Sure the coal will burn somewhat but not to anywhere near it's potential. You also need the combustion air to come UP THROUGH the grates and the coal. If you don't have that You will not get a very good burn and it won't be worth the time or effort.


----------



## ktm rider (Jan 27, 2008)

046 said:


> my JUCA fireplace insert is constructed of 1/4in plate, lined with firebrick and rated for coal. draft is from bottom through ash dump.
> 
> not too many sources for coal in Okla. at retail level. did finally locate a close by (45miles) coal mine that would sell a pickup truck load at a time.
> 
> been really wanting to give coal a try.



there ya go ! Give it a Whirl. But be warned, you might get hooked on burning coal. I will have to also say that burning coal takes a totally different technique than burning wood. It is a fickle beast but once you get it figured out, it is an awesome fuel source. Check out the coal burning forum link I put up earlier in this thread. I will explain all the differences and answer any question you have. 
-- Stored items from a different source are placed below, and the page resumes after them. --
(* ===== verification/CorrelatorTheorems.v ===== *)
(** * What the response correlator promises: a reply goes to the request with its id, and no
    request waits when the connection is gone, unless an error came that answers nothing. *)
From stdpp Require Import gmap.
From S2P Require Import Prelude ResponseCorrelator.

(** ** Who has what *)

Definition thread_id (t : Thread) : option Z :=
  match t with
  | Numbered _ id | Refused id _ | SendingOneway id | Sending _ id _ | Waiting _ id _ | Leaving id _ _ | Ended (Some id) _ => Some id
  | _ => None
  end.

(** Its request has been put into the map. *)
Definition asked (t : Thread) : option Z := match t with Numbered _ _ => None | _ => thread_id t end.

(** The future that a request looks at, with the id of its command. *)
Definition claim (t : Thread) : option (Z * nat) :=
  match t with
  | Sending _ id f | Waiting _ id f | Leaving id f _ | Ended (Some id) (Future f) => Some (id, f)
  | _ => None
  end.
Definition refused_of (t : Thread) : option nat := match t with Refused _ f => Some f | _ => None end.
Definition owns (t : Thread) : option nat := match refused_of t with Some f => Some f | None => snd <$> claim t end.
Definition pending_of (t : Thread) : list (Z * nat) := match t with Disposing l _ _ => l | _ => [] end.

(** The requests that have no answer: those in the map, and those that were taken out of it. *)
Definition outstanding (s : Correlator) (ts : list Thread) : list (Z * nat) := map_to_list (requestMap s) ++ (ts ≫= pending_of).
Definition open_futures (s : Correlator) (ts : list Thread) : list nat := (outstanding s ts).*2 ++ omap refused_of ts.

Definition unanswered (x : FutureResponse) : Prop := response x = None /\ responseLatch x = 1 /\ completed x = [].
Definition answered (x : FutureResponse) : Prop :=
  exists r, response x = Some r /\ responseLatch x = 0 /\ completed x = if responseCallback x then [r] else [].

(** What a thread ends with is what its future holds. *)
Definition result_ok (fs : list FutureResponse) (t : Thread) : Prop :=
  match t with
  | Leaving id f (Answer r) => exists x, fs !! f = Some x /\ response x = Some r
  | Leaving _ _ (Thrown _) => True
  | Leaving _ _ _ => False
  | Ended (Some id) (Answer r) => correlationId r = id
  | Ended None (Answer _ | Future _) => False
  | _ => True
  end.

Record inv (s : Correlator) (ts : list Thread) : Prop := {
  i_ids : exists n : nat, (n <= length (omap thread_id ts))%nat /\ nextCommandId s = s32 (1 + Z.of_nat n) /\
    Forall (fun id => exists k : nat, (k < n)%nat /\ id = s32 (1 + Z.of_nat k)) (omap thread_id ts);
  i_distinct : base.NoDup (map (wrapu 32) (omap thread_id ts));
  i_futures : Forall (fun x => unanswered x \/ answered x) (futures s);
  i_owner : base.NoDup (omap owns ts);
  i_owned : Forall (fun f => (f < length (futures s))%nat) (omap owns ts);
  i_open : base.NoDup (open_futures s ts);
  i_unanswered : Forall (fun f => exists x, futures s !! f = Some x /\ unanswered x) (open_futures s ts);
  i_reply : Forall (fun c => forall x r, futures s !! c.2 = Some x -> response x = Some r -> correlationId r = c.1) (omap claim ts);
  i_key : Forall (fun c => forall k, (k, c.2) ∈ outstanding s ts -> k = u32 c.1) (omap claim ts);
  i_keys : Forall (fun e => exists id, id ∈ omap asked ts /\ e.1 = u32 id) (outstanding s ts);
  i_served : Forall (fun c => (exists x, futures s !! c.2 = Some x /\ answered x) \/ (u32 c.1, c.2) ∈ outstanding s ts) (omap claim ts);
  i_results : Forall (result_ok (futures s)) ts;
}.

#[export] Instance outstanding_perm s : Proper ((≡ₚ) ==> (≡ₚ)) (outstanding s).
Proof. intros l l' H. unfold outstanding. by rewrite H. Qed.
#[export] Instance open_futures_perm s : Proper ((≡ₚ) ==> (≡ₚ)) (open_futures s).
Proof. intros l l' H. unfold open_futures. by rewrite H. Qed.

Lemma inv_perm s l l' : l ≡ₚ l' -> inv s l -> inv s l'.
Proof.
  intros H [(n & H1 & H2 & H3) ? ? ? ? ? ? ? Hk Hks Hs ?]. split; try (by rewrite <- H); try done.
  - exists n. by rewrite <- H.
  - rewrite <- H. eapply Forall_impl; [|exact Hk]. intros c Hc k. by rewrite <- H; auto.
  - rewrite <- H. eapply Forall_impl; [|exact Hks]. intros e (id & Hid & E). exists id. by rewrite <- H.
  - rewrite <- H. eapply Forall_impl; [|exact Hs]. intros c [?|?]; [by left|right]. by rewrite <- H.
Qed.

(** The thread that takes a step may be thought of as the first one. *)
Lemma inv_at s ts i t s' t' : ts !! i = Some t -> inv s ts -> (forall rest, (length rest < length ts)%nat -> inv s (t :: rest) -> inv s' (t' :: rest)) -> inv s' (<[i := t']> ts).
Proof.
  intros Hi Hinv H. rewrite <- (take_drop_middle _ _ _ Hi) in Hinv. pose proof (lookup_lt_Some _ _ _ Hi) as Hlt.
  rewrite insert_take_drop by done. eapply inv_perm; [apply Permutation_middle|]. apply H.
  - pose proof (f_equal length (take_drop_middle _ _ _ Hi)) as E. rewrite length_app in *. cbn in E. lia.
  - eapply inv_perm; [symmetry; apply Permutation_middle|]. done.
Qed.

(** ** Steps that no request sees *)

Lemma inv_same s s' ts : nextCommandId s' = nextCommandId s -> requestMap s' = requestMap s -> futures s' = futures s -> inv s ts -> inv s' ts.
Proof.
  intros H1 H2 H3 []. assert (outstanding s' ts = outstanding s ts) as E by (unfold outstanding; by rewrite H2).
  split; unfold open_futures in *; rewrite ?E, ?H1, ?H3; done.
Qed.

Lemma inv_new s ts t : thread_id t = None -> owns t = None -> pending_of t = [] -> result_ok (futures s) t -> inv s ts -> inv s (t :: ts).
Proof.
  intros Ht Ho Hp Hr []. assert (refused_of t = None /\ claim t = None) as [Hf Hc] by (unfold owns in Ho; destruct (refused_of t), (claim t); done).
  assert (asked t = None) as Ha by (unfold asked; by destruct t).
  assert (outstanding s (t :: ts) = outstanding s ts) as E by (unfold outstanding; cbn; by rewrite Hp).
  split; unfold open_futures in *; cbn [omap list_omap]; rewrite ?E, ?Ht, ?Ho, ?Hf, ?Hc, ?Ha; try done. by constructor.
Qed.

Lemma inv_quiet s t t' rest : thread_id t' = thread_id t -> asked t' = asked t \/ asked t = None -> refused_of t = None -> refused_of t' = None -> pending_of t = [] -> pending_of t' = [] ->
  claim t' = claim t \/ claim t' = None -> result_ok (futures s) t' -> inv s (t :: rest) -> inv s (t' :: rest).
Proof.
  intros Ht Ha Hf Hf' Hp Hp' Hc Hr []. assert (outstanding s (t' :: rest) = outstanding s (t :: rest)) as E by (unfold outstanding; cbn; by rewrite Hp, Hp').
  assert (open_futures s (t' :: rest) = open_futures s (t :: rest)) as E' by (unfold open_futures; rewrite E; cbn; by rewrite Hf, Hf').
  apply List.Forall_cons_iff in i_results0 as [_ Hrs]. split; rewrite ?E, ?E'; try done; try by constructor.
  1,2: cbn in *; by rewrite Ht.
  all: lazymatch goal with |- context [asked] => cbn in *; destruct Ha as [->|Ha]; [done|]; rewrite Ha in i_keys0; eapply Forall_impl; [|exact i_keys0];
    intros e (id & Hid & He); exists id; (split; [|done]); destruct (asked t'); [by right|done] | _ => idtac end.
  all: cbn in *; unfold owns in *; rewrite ?Hf, ?Hf' in *; destruct Hc as [Hc|Hc]; rewrite Hc; try done; destruct (claim t); cbn in *; try done.
  - by apply list.NoDup_cons in i_owner0 as [_ ?].
  - by apply List.Forall_cons_iff in i_owned0 as [_ ?].
  - by apply List.Forall_cons_iff in i_reply0 as [_ ?].
  - by apply List.Forall_cons_iff in i_key0 as [_ ?].
  - by apply List.Forall_cons_iff in i_served0 as [_ ?].
Qed.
BTW, I am guessing you are ging to get Bituminous coal, make sure you find out what kind of coal it is. Each kind of coal requires different burning techniques.


----------



## stipton (Jan 28, 2008)

I have supplemented my wood burning with coal this season. I purchased 5 ton of bit and cut my wood consumption by 50%. 

Good points: Cheaper than wood by weight/btu (dont give me that free speech either folks), easier to feed, burns hotter for longer.

Bad points: Dirty, dusty, 2X more ash, did I say dirty?

Like ktm rider said, it is a MUST that the air comes up from the bottom. Before buying a single pound, check with your manufacture to see if you can burn coal.


----------



## Mountaineer (Jan 28, 2008)

*Corosive exhaust*



links_56 said:


> Hi, I know this is a Wood forum but what do I have to do different to burn coal in my wood furnace? I have been but It only burns in the front where the air comes in from my draft blower. Do I need a grate to raise the coal up? Its stoker coal if that makes a difference. I ran out of wood because im wet behind the ears with this. The coal is free so i thought why not. any help would be appreciated thanks.



I kind of breezed throught the post, so I am sorry if I missed someone saying this already. Besides the temperature and air requirements being different for a coal stove/furnace, you also have to worry about the exhaust. Coal has a tendency to make sulfuric acid because it releases sulfur when it burns. Your flu liner, cap, and flashing could all be negatively effected by this.


----------



## 046 (Jan 28, 2008)

bituminous if I remember correctly... the softer version is all that's produced in OK. 

thanks for the link to coal burning forums....

since I live in the city with neighbors close by. really concerned about smoke. except for startup getting up to temps, my JUCA insert burns very clean. can't tell it burning at all from a distance, almost no smoke. 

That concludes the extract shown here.